[[ SOURCE MATERIAL, beginning ]]

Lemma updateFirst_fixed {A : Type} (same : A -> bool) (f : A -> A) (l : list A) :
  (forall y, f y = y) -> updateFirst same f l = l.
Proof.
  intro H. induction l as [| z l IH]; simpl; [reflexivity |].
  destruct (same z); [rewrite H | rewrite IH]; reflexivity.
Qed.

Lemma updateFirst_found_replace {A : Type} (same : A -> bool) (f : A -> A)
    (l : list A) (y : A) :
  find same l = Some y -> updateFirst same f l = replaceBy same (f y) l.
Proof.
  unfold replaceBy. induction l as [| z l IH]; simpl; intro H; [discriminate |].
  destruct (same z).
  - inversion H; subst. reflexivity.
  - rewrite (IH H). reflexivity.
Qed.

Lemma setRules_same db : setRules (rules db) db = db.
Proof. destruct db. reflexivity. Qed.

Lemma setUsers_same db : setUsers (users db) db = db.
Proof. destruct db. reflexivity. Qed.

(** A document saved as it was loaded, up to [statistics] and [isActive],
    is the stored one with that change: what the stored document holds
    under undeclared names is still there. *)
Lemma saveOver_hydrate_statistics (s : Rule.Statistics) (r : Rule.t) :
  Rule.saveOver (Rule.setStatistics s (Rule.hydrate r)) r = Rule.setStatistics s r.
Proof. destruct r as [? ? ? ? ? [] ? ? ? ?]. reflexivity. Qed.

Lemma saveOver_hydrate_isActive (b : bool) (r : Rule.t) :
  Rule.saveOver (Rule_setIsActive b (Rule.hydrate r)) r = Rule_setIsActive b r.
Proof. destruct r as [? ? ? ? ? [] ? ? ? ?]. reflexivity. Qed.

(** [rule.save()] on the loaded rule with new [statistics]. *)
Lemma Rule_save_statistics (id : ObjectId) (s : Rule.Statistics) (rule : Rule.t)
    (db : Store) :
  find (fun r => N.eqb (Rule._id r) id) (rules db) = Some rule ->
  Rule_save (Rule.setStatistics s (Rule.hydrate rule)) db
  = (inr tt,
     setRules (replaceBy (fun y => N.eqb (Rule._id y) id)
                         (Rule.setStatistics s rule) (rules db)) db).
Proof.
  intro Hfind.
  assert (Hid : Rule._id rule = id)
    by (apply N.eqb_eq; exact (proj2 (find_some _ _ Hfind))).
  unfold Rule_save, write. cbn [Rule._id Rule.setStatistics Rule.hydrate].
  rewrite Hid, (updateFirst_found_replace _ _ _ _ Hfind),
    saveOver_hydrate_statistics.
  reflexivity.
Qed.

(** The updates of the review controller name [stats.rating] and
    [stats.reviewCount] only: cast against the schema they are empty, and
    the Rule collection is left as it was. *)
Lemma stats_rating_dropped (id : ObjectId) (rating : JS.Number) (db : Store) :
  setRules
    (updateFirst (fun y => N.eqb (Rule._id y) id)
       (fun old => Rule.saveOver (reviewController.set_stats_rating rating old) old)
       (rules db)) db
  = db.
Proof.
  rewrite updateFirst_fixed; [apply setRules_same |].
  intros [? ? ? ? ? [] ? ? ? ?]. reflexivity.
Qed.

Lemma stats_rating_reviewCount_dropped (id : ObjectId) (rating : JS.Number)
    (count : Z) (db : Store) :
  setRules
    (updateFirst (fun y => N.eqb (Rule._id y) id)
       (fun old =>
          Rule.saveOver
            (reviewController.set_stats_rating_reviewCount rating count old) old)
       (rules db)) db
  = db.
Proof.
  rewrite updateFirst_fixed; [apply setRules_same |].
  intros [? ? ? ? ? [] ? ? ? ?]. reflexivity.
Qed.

[[ SOURCE MATERIAL, end ]]
[[ SOURCE MATERIAL, beginning ]]

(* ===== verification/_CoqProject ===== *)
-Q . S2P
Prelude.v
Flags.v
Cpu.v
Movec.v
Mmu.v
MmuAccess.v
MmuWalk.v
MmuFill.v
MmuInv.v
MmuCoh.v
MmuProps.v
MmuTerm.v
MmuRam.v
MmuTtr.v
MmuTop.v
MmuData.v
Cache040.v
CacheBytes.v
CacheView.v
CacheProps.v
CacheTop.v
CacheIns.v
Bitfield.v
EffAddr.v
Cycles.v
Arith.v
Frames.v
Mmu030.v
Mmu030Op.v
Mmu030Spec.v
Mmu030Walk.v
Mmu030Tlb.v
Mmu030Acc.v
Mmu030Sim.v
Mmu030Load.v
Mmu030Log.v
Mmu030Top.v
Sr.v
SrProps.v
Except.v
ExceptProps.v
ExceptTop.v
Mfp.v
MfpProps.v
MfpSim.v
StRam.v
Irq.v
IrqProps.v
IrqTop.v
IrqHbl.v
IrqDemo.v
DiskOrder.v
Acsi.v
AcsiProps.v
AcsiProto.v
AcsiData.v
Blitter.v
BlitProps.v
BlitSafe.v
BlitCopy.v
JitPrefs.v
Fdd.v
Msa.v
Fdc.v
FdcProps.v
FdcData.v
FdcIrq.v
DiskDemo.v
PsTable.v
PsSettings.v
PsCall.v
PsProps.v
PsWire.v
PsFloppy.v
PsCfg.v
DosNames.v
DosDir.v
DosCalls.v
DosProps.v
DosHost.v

[[ SOURCE MATERIAL, end ]]
[[ SOURCE MATERIAL, beginning ]]

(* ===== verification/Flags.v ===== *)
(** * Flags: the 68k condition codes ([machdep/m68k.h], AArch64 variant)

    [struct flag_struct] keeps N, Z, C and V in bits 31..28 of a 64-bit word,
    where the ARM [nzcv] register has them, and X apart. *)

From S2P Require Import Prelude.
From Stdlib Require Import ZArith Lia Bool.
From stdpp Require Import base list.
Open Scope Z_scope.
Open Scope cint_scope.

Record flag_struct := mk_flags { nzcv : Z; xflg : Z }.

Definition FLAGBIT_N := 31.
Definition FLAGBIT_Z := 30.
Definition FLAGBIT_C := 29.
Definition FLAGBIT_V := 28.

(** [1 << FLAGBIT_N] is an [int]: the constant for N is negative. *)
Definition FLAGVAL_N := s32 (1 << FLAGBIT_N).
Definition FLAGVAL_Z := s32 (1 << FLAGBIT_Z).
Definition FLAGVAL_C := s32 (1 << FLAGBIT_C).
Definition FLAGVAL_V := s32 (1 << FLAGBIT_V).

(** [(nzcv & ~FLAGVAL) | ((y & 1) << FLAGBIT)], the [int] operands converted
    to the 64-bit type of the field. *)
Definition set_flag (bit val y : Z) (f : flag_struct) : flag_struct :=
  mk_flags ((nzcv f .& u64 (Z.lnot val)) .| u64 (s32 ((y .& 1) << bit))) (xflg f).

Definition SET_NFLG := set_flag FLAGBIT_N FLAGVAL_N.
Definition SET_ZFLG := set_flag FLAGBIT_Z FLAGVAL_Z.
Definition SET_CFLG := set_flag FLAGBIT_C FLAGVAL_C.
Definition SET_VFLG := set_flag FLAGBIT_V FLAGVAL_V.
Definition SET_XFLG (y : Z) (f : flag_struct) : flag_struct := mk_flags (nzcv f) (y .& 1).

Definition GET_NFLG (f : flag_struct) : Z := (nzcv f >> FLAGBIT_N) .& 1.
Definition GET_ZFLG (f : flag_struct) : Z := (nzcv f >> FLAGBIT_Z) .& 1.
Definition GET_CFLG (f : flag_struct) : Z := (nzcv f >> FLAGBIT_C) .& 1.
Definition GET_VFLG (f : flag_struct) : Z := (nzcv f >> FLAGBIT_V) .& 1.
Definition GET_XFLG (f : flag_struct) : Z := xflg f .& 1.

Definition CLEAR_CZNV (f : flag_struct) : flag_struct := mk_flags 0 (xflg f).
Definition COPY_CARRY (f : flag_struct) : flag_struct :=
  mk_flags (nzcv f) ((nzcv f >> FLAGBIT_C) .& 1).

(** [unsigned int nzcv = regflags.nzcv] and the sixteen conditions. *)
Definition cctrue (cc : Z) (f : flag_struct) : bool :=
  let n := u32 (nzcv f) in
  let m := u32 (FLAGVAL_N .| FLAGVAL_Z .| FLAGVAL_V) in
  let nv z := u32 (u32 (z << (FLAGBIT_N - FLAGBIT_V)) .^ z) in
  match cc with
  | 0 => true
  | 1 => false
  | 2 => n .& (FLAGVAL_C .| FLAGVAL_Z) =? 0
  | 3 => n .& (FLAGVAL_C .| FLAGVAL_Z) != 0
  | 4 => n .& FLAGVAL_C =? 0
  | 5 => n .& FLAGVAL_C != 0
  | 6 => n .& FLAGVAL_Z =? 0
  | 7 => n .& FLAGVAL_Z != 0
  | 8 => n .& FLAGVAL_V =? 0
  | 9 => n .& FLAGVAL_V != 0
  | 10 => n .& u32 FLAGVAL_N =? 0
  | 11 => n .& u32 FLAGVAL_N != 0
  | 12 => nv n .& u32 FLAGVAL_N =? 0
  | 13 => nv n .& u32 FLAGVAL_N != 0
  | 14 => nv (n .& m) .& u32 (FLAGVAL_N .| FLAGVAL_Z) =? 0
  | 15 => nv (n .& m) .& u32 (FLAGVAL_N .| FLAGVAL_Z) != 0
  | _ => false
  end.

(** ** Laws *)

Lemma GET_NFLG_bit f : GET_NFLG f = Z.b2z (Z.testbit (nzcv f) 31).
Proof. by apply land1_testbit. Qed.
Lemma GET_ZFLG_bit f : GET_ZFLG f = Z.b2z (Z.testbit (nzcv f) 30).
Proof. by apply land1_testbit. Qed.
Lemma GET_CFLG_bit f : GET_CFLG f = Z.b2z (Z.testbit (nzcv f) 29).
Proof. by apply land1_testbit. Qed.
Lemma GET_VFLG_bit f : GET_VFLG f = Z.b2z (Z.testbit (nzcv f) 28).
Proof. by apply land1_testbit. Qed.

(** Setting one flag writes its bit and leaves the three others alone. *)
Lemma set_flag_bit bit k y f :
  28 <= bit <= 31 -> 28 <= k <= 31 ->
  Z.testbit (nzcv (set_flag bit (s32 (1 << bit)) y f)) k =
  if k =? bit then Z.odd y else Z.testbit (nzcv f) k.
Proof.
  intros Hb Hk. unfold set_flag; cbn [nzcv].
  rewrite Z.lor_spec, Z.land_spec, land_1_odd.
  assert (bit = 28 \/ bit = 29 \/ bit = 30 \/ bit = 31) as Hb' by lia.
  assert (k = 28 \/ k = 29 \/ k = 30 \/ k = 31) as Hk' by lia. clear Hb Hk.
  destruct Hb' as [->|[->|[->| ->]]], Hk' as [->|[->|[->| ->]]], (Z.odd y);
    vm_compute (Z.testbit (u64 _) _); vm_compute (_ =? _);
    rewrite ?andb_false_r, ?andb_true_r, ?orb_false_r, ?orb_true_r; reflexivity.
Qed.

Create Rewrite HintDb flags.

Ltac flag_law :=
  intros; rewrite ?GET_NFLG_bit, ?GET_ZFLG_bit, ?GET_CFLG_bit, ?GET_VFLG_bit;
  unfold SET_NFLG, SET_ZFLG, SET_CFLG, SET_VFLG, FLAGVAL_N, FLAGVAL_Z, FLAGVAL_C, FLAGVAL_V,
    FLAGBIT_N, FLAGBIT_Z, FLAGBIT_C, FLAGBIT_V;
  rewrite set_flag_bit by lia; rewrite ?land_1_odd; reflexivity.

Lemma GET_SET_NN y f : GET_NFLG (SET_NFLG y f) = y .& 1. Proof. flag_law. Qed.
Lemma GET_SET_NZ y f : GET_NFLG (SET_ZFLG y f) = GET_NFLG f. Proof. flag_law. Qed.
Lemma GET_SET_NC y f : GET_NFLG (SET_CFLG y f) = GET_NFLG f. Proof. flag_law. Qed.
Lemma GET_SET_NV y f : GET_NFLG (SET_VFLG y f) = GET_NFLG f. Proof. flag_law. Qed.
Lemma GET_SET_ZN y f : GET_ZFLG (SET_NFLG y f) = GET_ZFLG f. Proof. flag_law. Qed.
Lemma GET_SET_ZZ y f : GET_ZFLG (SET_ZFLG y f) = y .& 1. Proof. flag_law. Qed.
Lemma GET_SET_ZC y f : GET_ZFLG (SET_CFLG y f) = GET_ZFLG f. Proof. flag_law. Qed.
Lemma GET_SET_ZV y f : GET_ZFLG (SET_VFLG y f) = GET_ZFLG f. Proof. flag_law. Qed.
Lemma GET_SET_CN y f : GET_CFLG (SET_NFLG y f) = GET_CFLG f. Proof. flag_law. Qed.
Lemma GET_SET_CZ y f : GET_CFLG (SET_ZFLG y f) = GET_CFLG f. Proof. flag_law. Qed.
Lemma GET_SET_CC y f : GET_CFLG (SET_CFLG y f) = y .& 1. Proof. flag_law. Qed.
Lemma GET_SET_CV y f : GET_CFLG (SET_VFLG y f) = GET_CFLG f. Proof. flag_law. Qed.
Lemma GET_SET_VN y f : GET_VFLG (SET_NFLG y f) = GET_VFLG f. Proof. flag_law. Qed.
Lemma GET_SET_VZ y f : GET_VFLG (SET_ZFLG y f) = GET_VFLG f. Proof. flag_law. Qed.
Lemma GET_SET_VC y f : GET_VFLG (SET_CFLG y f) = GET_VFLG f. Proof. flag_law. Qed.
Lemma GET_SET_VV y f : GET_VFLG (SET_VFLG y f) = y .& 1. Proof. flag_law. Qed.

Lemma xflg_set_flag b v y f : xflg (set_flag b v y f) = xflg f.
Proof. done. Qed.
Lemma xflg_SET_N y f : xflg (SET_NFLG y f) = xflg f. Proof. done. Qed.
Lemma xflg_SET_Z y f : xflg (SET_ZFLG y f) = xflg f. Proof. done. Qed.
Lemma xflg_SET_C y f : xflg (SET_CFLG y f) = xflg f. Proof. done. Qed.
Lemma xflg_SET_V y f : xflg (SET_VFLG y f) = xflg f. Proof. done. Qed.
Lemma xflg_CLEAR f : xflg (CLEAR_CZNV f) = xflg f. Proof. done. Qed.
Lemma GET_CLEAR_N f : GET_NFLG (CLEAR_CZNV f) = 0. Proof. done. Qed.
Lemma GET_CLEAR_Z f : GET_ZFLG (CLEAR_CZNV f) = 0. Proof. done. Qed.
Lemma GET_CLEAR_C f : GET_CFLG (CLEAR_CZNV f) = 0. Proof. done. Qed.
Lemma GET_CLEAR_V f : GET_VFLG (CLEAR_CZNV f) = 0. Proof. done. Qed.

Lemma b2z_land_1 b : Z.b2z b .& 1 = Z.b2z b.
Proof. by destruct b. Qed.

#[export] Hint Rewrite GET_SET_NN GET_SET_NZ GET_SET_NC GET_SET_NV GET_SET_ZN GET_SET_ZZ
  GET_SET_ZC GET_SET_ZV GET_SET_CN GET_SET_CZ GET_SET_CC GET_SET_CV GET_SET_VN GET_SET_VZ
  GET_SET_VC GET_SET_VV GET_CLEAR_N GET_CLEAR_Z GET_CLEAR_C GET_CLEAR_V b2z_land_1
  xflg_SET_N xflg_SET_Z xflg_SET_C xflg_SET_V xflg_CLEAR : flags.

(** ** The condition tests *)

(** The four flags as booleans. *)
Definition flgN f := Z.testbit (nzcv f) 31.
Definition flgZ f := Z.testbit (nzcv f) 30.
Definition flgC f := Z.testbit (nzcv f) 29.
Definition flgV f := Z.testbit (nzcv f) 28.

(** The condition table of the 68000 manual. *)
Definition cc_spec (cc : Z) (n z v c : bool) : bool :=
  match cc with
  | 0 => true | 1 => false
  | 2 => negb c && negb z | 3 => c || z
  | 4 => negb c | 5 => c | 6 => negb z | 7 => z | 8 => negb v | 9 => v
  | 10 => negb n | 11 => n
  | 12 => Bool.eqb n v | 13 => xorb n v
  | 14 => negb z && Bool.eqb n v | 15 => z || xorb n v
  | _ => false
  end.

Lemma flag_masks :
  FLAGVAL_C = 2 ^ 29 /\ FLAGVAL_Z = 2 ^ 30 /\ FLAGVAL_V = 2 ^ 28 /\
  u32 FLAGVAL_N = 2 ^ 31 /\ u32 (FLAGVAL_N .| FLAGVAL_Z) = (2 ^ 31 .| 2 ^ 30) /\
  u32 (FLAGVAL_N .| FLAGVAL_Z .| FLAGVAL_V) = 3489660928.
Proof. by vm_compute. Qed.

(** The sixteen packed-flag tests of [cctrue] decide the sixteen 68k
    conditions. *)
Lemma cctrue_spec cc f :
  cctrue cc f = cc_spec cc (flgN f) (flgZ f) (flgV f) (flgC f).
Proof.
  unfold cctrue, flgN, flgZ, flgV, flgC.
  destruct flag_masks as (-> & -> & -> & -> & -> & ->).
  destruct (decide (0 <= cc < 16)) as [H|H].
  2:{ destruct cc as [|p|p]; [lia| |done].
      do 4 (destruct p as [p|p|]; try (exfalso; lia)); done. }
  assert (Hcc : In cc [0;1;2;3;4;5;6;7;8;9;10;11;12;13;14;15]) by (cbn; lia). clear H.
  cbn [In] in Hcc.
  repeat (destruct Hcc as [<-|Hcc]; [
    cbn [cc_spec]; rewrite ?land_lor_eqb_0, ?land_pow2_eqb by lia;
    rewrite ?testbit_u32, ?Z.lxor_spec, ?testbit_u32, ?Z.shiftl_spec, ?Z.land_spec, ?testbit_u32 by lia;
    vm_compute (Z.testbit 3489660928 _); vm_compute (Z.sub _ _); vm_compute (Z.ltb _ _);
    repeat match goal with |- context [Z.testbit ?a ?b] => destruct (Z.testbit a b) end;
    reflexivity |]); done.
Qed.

[[ SOURCE MATERIAL, end ]]

Your answer should be each line from the entries that includes the string "with".

_OUTPUT OF THE EXERCISE_:
    is the stored one with that change: what the stored document holds
(** [rule.save()] on the loaded rule with new [statistics]. *)
  match cc with
  match cc with
    repeat match goal with |- context [Z.testbit ?a ?b] => destruct (Z.testbit a b) end;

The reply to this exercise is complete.